▶ [What needs to be done]: Set down all of the lines below exactly as they are given.

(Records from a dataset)
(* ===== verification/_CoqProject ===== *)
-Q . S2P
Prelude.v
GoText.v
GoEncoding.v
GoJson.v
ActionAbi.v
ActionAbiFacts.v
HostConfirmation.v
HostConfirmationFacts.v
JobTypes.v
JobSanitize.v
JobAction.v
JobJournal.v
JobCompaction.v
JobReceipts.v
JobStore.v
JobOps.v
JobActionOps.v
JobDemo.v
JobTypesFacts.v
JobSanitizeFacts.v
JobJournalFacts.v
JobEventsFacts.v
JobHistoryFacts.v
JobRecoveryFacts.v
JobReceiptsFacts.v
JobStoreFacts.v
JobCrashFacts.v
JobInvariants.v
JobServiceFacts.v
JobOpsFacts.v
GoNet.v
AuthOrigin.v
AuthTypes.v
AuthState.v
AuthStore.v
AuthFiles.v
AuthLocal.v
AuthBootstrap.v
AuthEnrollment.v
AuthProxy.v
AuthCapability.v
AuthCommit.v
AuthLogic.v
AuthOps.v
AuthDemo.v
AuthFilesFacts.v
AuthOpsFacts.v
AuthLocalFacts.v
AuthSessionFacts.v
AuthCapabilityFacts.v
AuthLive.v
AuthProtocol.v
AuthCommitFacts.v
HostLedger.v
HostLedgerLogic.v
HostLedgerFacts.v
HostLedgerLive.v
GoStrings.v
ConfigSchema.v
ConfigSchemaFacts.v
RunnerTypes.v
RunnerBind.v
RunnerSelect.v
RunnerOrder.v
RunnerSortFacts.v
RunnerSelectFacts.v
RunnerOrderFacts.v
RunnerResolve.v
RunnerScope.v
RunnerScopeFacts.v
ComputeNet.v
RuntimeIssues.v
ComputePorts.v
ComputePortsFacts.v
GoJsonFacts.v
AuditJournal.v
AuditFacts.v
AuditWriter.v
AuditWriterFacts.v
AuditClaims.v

▶ [Answer to this exercise]:
(* ===== verification/_CoqProject ===== *)
-Q . S2P
Prelude.v
GoText.v
GoEncoding.v
GoJson.v
ActionAbi.v
ActionAbiFacts.v
HostConfirmation.v
HostConfirmationFacts.v
JobTypes.v
JobSanitize.v
JobAction.v
JobJournal.v
JobCompaction.v
JobReceipts.v
JobStore.v
JobOps.v
JobActionOps.v
JobDemo.v
JobTypesFacts.v
JobSanitizeFacts.v
JobJournalFacts.v
JobEventsFacts.v
JobHistoryFacts.v
JobRecoveryFacts.v
JobReceiptsFacts.v
JobStoreFacts.v
JobCrashFacts.v
JobInvariants.v
JobServiceFacts.v
JobOpsFacts.v
GoNet.v
AuthOrigin.v
AuthTypes.v
AuthState.v
AuthStore.v
AuthFiles.v
AuthLocal.v
AuthBootstrap.v
AuthEnrollment.v
AuthProxy.v
AuthCapability.v
AuthCommit.v
AuthLogic.v
AuthOps.v
AuthDemo.v
AuthFilesFacts.v
AuthOpsFacts.v
AuthLocalFacts.v
AuthSessionFacts.v
AuthCapabilityFacts.v
AuthLive.v
AuthProtocol.v
AuthCommitFacts.v
HostLedger.v
HostLedgerLogic.v
HostLedgerFacts.v
HostLedgerLive.v
GoStrings.v
ConfigSchema.v
ConfigSchemaFacts.v
RunnerTypes.v
RunnerBind.v
RunnerSelect.v
RunnerOrder.v
RunnerSortFacts.v
RunnerSelectFacts.v
RunnerOrderFacts.v
RunnerResolve.v
RunnerScope.v
RunnerScopeFacts.v
ComputeNet.v
RuntimeIssues.v
ComputePorts.v
ComputePortsFacts.v
GoJsonFacts.v
AuditJournal.v
AuditFacts.v
AuditWriter.v
AuditWriterFacts.v
AuditClaims.v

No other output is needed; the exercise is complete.